Ferrier, L.J., Jarrell, N., Carpenter, T., Shane, H.C. (1992) did a case study
of a dysathric speaker using the DragonDictate Voice Recognition System (Dragon
Systems, Inc.). They hypothesized that there is a range of speech intelligibility
that is most recognizable by the DragonDictate Voice Recognition System. Specifically,
their research questions were as follows. What is the potential recognition
level that can be achieved by a dysarthric user with cerebral palsy compared
to normal speakers? How much time is involved in reaching the maximal level
of recognition? What are the speech and voice features associated with lower
levels of recognition? What phonetic characteristics predict lower recognition
level? Does word length affect recognition? Finally, is there a difference in
a subjectís rate and accuracy when using DragonDictate compared to a
manual access computer? A longitudinal study of recognition levels in five subjects,
one male with a diagnosis of cerebral palsy (CP) and mild dysarthria, and four
normals, two male, two female, was done first. This was followed by analysis
of the speech and voice features of the unrecognizable words spoken by the dysarthric
speaker.
Results to the research questions were as follows. It took six sessions for the user with CP to reach 100% intelligibility where it took normals two-four sessions. The overall learning pattern for speech recognition of the dysarthric speaker was similar to that of the normal speakers. After the first session intelligibility was between 85-95% for the dysarthric speaker, where it reached between 90-100% for normals. Baseline intelligibility, using the Computerized Assessment of Intelligibility of Dysarthric Speakers (CAIDS) by Beukelman, Yorkston, & Traynor (as cited in Ferrier, Jarrell, Carpenter, & Shane, 1992), was 84%, slightly below the performance obtained at the second session using DragonDictate. This is a positive indication that the CAIDS may be an accurate predictor of how successful a user will be with the DragonDictate (Dragon Systems, Inc.). Imprecise consonants, low loudness, hypernasality, insufficient prosody, slow rate, equal stress and final consonant deletion were all characteristics associated with lower recognition scores.

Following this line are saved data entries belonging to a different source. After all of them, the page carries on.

(** * Training-query backend: guardrails, intent parser, employee model,
      training service and the query pipeline, embedded from the Python
      sources under [backend/app].

    Text is modelled over 8-bit characters ([ascii]); [str.lower], the
    classes [\s], [\w], [\d] and [re.IGNORECASE] are the ASCII ones (codes
    above 127 are left alone by [lower] and belong to no class).  Python
    floats are modelled by exact rationals where a claim needs their value. *)

From Stdlib Require Import List Ascii String ZArith QArith Qround Lia Bool DecimalString.
From stdpp Require Import gmap strings.
Import ListNotations.

Local Open Scope string_scope.
Local Open Scope list_scope.

(** ** Text: characters, [str.lower], [str.strip], [in], [str.split] *)

Module Text.

Definition text := list ascii.

Definition T (s : string) : text := list_ascii_of_string s.

Definition code (c : ascii) : nat := nat_of_ascii c.

Definition is_upper (c : ascii) : bool :=
  (65 <=? code c)%nat && (code c <=? 90)%nat.

Definition is_lower (c : ascii) : bool :=
  (97 <=? code c)%nat && (code c <=? 122)%nat.

Definition is_digit (c : ascii) : bool :=
  (48 <=? code c)%nat && (code c <=? 57)%nat.

(** [\w]: letters, digits and the underscore. *)
Definition is_word (c : ascii) : bool :=
  is_upper c || is_lower c || is_digit c || (code c =? 95)%nat.

(** [str.isspace] / [\s] on ASCII: TAB, LF, VT, FF, CR, FS, GS, RS, US, SPACE. *)
Definition is_space (c : ascii) : bool :=
  ((9 <=? code c)%nat && (code c <=? 13)%nat)
  || ((28 <=? code c)%nat && (code c <=? 32)%nat).

Definition lower_char (c : ascii) : ascii :=
  if is_upper c then ascii_of_nat (code c + 32) else c.

(** [query.lower()] *)
Definition lower (s : text) : text := map lower_char s.

Definition eqc (a b : ascii) : bool := Ascii.eqb a b.

Fixpoint starts_with (k s : text) : bool :=
  match k, s with
  | [], _ => true
  | _ :: _, [] => false
  | a :: k', b :: s' => eqc a b && starts_with k' s'
  end.

(** [k in s] for strings: [k] occurs as a contiguous substring of [s]. *)
Fixpoint contains (k s : text) : bool :=
  starts_with k s ||
  match s with
  | [] => false
  | _ :: s' => contains k s'
  end.

Fixpoint lstrip (s : text) : text :=
  match s with
  | c :: s' => if is_space c then lstrip s' else s
  | [] => []
  end.

Definition rstrip (s : text) : text := rev (lstrip (rev s)).

(** [s.strip()] *)
Definition strip (s : text) : text := rstrip (lstrip s).

(** [len(s.split())]: the number of maximal runs of non-space characters.
    [inword] tells whether the previous character belonged to a run. *)
Fixpoint count_tokens (inword : bool) (s : text) : nat :=
  match s with
  | [] => 0
  | c :: s' =>
      if is_space c then count_tokens false s'
      else if inword then count_tokens true s'
      else S (count_tokens true s')
  end.

Definition split_len (s : text) : nat := count_tokens false s.

(** Python truthiness of a string. *)
Definition truthy (s : text) : bool :=
  match s with [] => false | _ => true end.

End Text.
Import Text.

(** ** The fragment of Python's [re] used by the sources

    A backtracking matcher in continuation-passing style: alternatives are
    tried left to right, a greedy star tries the longest repetition first,
    a lazy star the shortest, and the first complete match wins, which is
    the match [re.search] reports.  Every starred item of the source
    patterns is a single character class, so [Star] is restricted to
    them; [Rep1 r] is the greedy [(?:r)+], one more round being tried only
    after a round that consumed input, so that the length of the remaining
    text bounds the number of rounds. *)

Module Re.

Inductive cclass : Type :=
| CLit (c : ascii)
| CAny
| CSpace
| CWord
| CDigit
| CRange (lo hi : ascii)
| CSet (l : list ascii).

Inductive regex : Type :=
| Eps
| Chr (cl : cclass)
| Bnd
| Seq (r1 r2 : regex)
| Alt (r1 r2 : regex)
| Star (greedy : bool) (cl : cclass)
| Rep1 (r : regex)
| Grp (n : nat) (r : regex).

Record flags : Type := { ignorecase : bool; dotall : bool }.

Definition no_flags : flags := {| ignorecase := false; dotall := false |}.
Definition IGNORECASE : flags := {| ignorecase := true; dotall := false |}.
Definition IGNORECASE_DOTALL : flags := {| ignorecase := true; dotall := true |}.

Definition newline : ascii := "010"%char.

Definition upper_char (c : ascii) : ascii :=
  if is_lower c then ascii_of_nat (code c - 32) else c.

Definition lit_eq (fl : flags) (c x : ascii) : bool :=
  if ignorecase fl then eqc (lower_char c) (lower_char x) else eqc c x.

Definition cmatch (fl : flags) (cl : cclass) (x : ascii) : bool :=
  match cl with
  | CLit c => lit_eq fl c x
  | CAny => dotall fl || negb (eqc x newline)
  | CSpace => is_space x
  | CWord => is_word x
  | CDigit => is_digit x
  | CRange lo hi =>
      let within c := (code lo <=? code c)%nat && (code c <=? code hi)%nat in
      if ignorecase fl then within x || within (lower_char x) || within (upper_char x)
      else within x
  | CSet l => existsb (fun c => lit_eq fl c x) l
  end.

(** A position in the subject: the character before it, its index, and
    the text from it on. *)
Record pos : Type := mkpos { before : option ascii; idx : nat; rest : text }.

Definition caps : Type := list (nat * text).

Definition word_before (p : pos) : bool :=
  match before p with Some c => is_word c | None => false end.

Definition word_after (p : pos) : bool :=
  match rest p with c :: _ => is_word c | [] => false end.

(** [\b] *)
Definition at_boundary (p : pos) : bool := xorb (word_before p) (word_after p).

Section Matcher.
Context {R : Type} (fl : flags).

Definition cont : Type := pos -> caps -> option R.

Fixpoint star_greedy (cl : cclass) (prev : option ascii) (i : nat) (s : text)
    (cs : caps) (k : cont) : option R :=
  match s with
  | x :: s' =>
      if cmatch fl cl x then
        match star_greedy cl (Some x) (S i) s' cs k with
        | Some r => Some r
        | None => k (mkpos prev i s) cs
        end
      else k (mkpos prev i s) cs
  | [] => k (mkpos prev i s) cs
  end.

Fixpoint star_lazy (cl : cclass) (prev : option ascii) (i : nat) (s : text)
    (cs : caps) (k : cont) : option R :=
  match k (mkpos prev i s) cs with
  | Some r => Some r
  | None =>
      match s with
      | x :: s' =>
          if cmatch fl cl x then star_lazy cl (Some x) (S i) s' cs k else None
      | [] => None
      end
  end.

Fixpoint run (r : regex) (p : pos) (cs : caps) (k : cont) : option R :=
  match r with
  | Eps => k p cs
  | Chr cl =>
      match rest p with
      | x :: s' =>
          if cmatch fl cl x then k (mkpos (Some x) (S (idx p)) s') cs else None
      | [] => None
      end
  | Bnd => if at_boundary p then k p cs else None
  | Seq r1 r2 => run r1 p cs (fun p' cs' => run r2 p' cs' k)
  | Alt r1 r2 =>
      match run r1 p cs k with
      | Some x => Some x
      | None => run r2 p cs k
      end
  | Star greedy cl =>
      if greedy then star_greedy cl (before p) (idx p) (rest p) cs k
      else star_lazy cl (before p) (idx p) (rest p) cs k
  | Rep1 r1 =>
      (fix loop (fuel : nat) (p0 : pos) (cs0 : caps) {struct fuel} : option R :=
         run r1 p0 cs0
           (fun p' cs' =>
              match fuel with
              | S fuel' =>
                  if (idx p0 <? idx p')%nat then
                    match loop fuel' p' cs' with
                    | Some x => Some x
                    | None => k p' cs'
                    end
                  else k p' cs'
              | O => k p' cs'
              end))
        (length (rest p)) p cs
  | Grp n r1 =>
      run r1 p cs
        (fun p' cs' => k p' ((n, firstn (idx p' - idx p) (rest p)) :: cs'))
  end.
End Matcher.

(** A match object: [m.start()], [m.end()] and the captured groups. *)
Record rmatch : Type := mkmatch { m_start : nat; m_end : nat; m_caps : caps }.

Definition match_at (fl : flags) (r : regex) (p : pos) : option rmatch :=
  run fl r p [] (fun p' cs => Some (mkmatch (idx p) (idx p') cs)).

Doyle, et al. (1997) compared the recognition of dysarthric speech by a computerized voice recognition system and non-hearing impaired human adult listeners. Intelligibility ratings were obtained for six dysarthric speakers and six matched controls. The researchers were interested in patterns of recognition rather than accuracy alone. The IBM VoiceType recognized non-dysarthric speakers with greater accuracy than the age and gender matched dysarthric speakers; however, the learning curves between both groups were not significantly different. Gradual improvements were made at each of the five sessions across both groups of speakers. Had training continued beyond five sessions the pattern of increasing accuracy of recognition would be likely to occur. The human adult listeners were 100% accurate for stimuli produced by control speakers. Intelligibility scores for dysarthric speakers were 94-96% for mildly dysarthric, 90-94% for moderate and 18-85% for severely dysarthric speakers. Of interest is that the human listeners judged the mild and moderately dysarthric speakers to be quite similar. This is contradictory to the results obtained on the CAIDS used to classify the subjects. The presence of this discrepancy needs to be further investigated. No trends of improvement observed over sessions occurred with human listeners as occurred with the VoiceType recognition system. Overall results indicate that the IBM VoiceType system gradually improves in recognition accuracy across session while human adult listenersí judgments of intelligibility remain stable.
A different perspective using SR with people with severe dysarthria is the use of a small set of utterances to elicit reliable recognition. The long-term goal is to improve the individualís ease of computer access and execution (Goodenough-Trapagnier & Rosen, 1991). The user does not have to speak recognizable words. Rather, a set of vocalizations is recognized by the system to improve the performance of job related tasks. Goodenough-Trapagnier and Rosen hoped to distinguish classes of participants for which particular strategies might be successful. For example, individuals with pitch and volume difficulties may achieve higher recognition with a specified set of vocalizations than speakers whose primary deficit is extended duration of sounds. Each speaker would require individualized assessment; however, if ëclassesí could be established, it may decrease the time required during evaluation to identify optimal sets of "speech acts" that a speaker may effectively use.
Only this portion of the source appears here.